(EXERCISE) From the first line to the last, write out the data below exactly.

(INFORMATION PROVIDED)

::::::::::

(* ===== verification/MadAgentSafe.v ===== *)
(** The agents of MadAgent.v, proved: the invariant, and that every step of its
    contract returns and keeps it. *)

From S2P Require Import Prelude Counting QpState RmppRecv RmppSend MadReg MadRegTables MadRegVendor MadRegSpec MadAgent.
#[local] Open Scope Z_scope.

(** ** The invariant *)

Definition agent_of (r : receive) : Z := match r with Loaded a | Found a | Holding a => a end.

Definition holds (a : Z) (r : receive) : bool := match r with Loaded _ => false | Found b | Holding b => bool_decide (b = a) end.

Definition holders (s : mads) (a : Z) : Z := count (holds a) s.(receives).

(** The reference of the agent itself. *)
Definition own (l : stage) : Z := match l with Waiting | Grace _ => 0 | _ => 1 end.

Definition in_array (l : stage) : bool := match l with Creating | Live | Failing | Removing => true | _ => false end.

(** No received MAD may know the agent. *)
Definition private (l : stage) : bool := match l with Creating | Failing | Failed => true | _ => false end.

Definition registered (p : Z) (ag : ib_mad_agent_private) : option ib_mad_reg_req :=
  if bool_decide (ag.(life) = Live /\ ag.(port_num) = p) then ag.(reg_req) else None.

(** What the agents of a port have registered. *)
Definition regs_of (s : mads) (p : Z) : gmap Z ib_mad_reg_req := omap (registered p) s.(agents).

#[global] Arguments regs_of : simpl never.
#[global] Arguments holders : simpl never.

(** What the tests of [ib_register_mad_agent] make sure of. *)
Definition agent_typed (ag : ib_mad_agent_private) : Prop :=
  (ag.(qpn) = 0 \/ ag.(qpn) = 1) /\ (ag.(agent).(RmppSend.rmpp_version) = 0 \/ ag.(agent).(RmppSend.rmpp_version) = IB_MGMT_RMPP_VERSION) /\
  match ag.(reg_req) with
  | Some r => req_ok r /\ ag.(recv_handler) = true /\ is_smp_class r.(mgmt_class) = (ag.(qpn) =? 0) /\
      (ag.(agent).(RmppSend.rmpp_version) <> 0 -> ib_is_mad_class_rmpp r.(mgmt_class) = true)
  | None => ag.(send_handler) = true /\ ag.(agent).(user_rmpp) = false
  end.

Record agent_ok (s : mads) (a : Z) (ag : ib_mad_agent_private) : Prop := {
  ao_port : is_Some (s.(ports) !! ag.(port_num));
  ao_count : ag.(refcount) = own ag.(life) + holders s a;
  ao_comp : own ag.(life) = 0 -> ag.(comp) = true <-> ag.(refcount) = 0;
  ao_nocomp : own ag.(life) = 1 -> ag.(comp) = false;
  ao_grace : forall rs, ag.(life) = Grace rs -> ag.(refcount) = 0;
  ao_private : private ag.(life) = true -> forall i r, s.(receives) !! i = Some r -> agent_of r <> a;
  ao_typed : agent_typed ag;
  ao_tid : 0 <= ag.(agent).(hi_tid) < 2 ^ 24
}.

::::::::::

(SOLUTION TO THIS PROBLEM)
(* ===== verification/MadAgentSafe.v ===== *)
(** The agents of MadAgent.v, proved: the invariant, and that every step of its
    contract returns and keeps it. *)

From S2P Require Import Prelude Counting QpState RmppRecv RmppSend MadReg MadRegTables MadRegVendor MadRegSpec MadAgent.
#[local] Open Scope Z_scope.

(** ** The invariant *)

Definition agent_of (r : receive) : Z := match r with Loaded a | Found a | Holding a => a end.

Definition holds (a : Z) (r : receive) : bool := match r with Loaded _ => false | Found b | Holding b => bool_decide (b = a) end.

Definition holders (s : mads) (a : Z) : Z := count (holds a) s.(receives).

(** The reference of the agent itself. *)
Definition own (l : stage) : Z := match l with Waiting | Grace _ => 0 | _ => 1 end.

Definition in_array (l : stage) : bool := match l with Creating | Live | Failing | Removing => true | _ => false end.

(** No received MAD may know the agent. *)
Definition private (l : stage) : bool := match l with Creating | Failing | Failed => true | _ => false end.

Definition registered (p : Z) (ag : ib_mad_agent_private) : option ib_mad_reg_req :=
  if bool_decide (ag.(life) = Live /\ ag.(port_num) = p) then ag.(reg_req) else None.

(** What the agents of a port have registered. *)
Definition regs_of (s : mads) (p : Z) : gmap Z ib_mad_reg_req := omap (registered p) s.(agents).

#[global] Arguments regs_of : simpl never.
#[global] Arguments holders : simpl never.

(** What the tests of [ib_register_mad_agent] make sure of. *)
Definition agent_typed (ag : ib_mad_agent_private) : Prop :=
  (ag.(qpn) = 0 \/ ag.(qpn) = 1) /\ (ag.(agent).(RmppSend.rmpp_version) = 0 \/ ag.(agent).(RmppSend.rmpp_version) = IB_MGMT_RMPP_VERSION) /\
  match ag.(reg_req) with
  | Some r => req_ok r /\ ag.(recv_handler) = true /\ is_smp_class r.(mgmt_class) = (ag.(qpn) =? 0) /\
      (ag.(agent).(RmppSend.rmpp_version) <> 0 -> ib_is_mad_class_rmpp r.(mgmt_class) = true)
  | None => ag.(send_handler) = true /\ ag.(agent).(user_rmpp) = false
  end.

Record agent_ok (s : mads) (a : Z) (ag : ib_mad_agent_private) : Prop := {
  ao_port : is_Some (s.(ports) !! ag.(port_num));
  ao_count : ag.(refcount) = own ag.(life) + holders s a;
  ao_comp : own ag.(life) = 0 -> ag.(comp) = true <-> ag.(refcount) = 0;
  ao_nocomp : own ag.(life) = 1 -> ag.(comp) = false;
  ao_grace : forall rs, ag.(life) = Grace rs -> ag.(refcount) = 0;
  ao_private : private ag.(life) = true -> forall i r, s.(receives) !! i = Some r -> agent_of r <> a;
  ao_typed : agent_typed ag;
  ao_tid : 0 <= ag.(agent).(hi_tid) < 2 ^ 24
}.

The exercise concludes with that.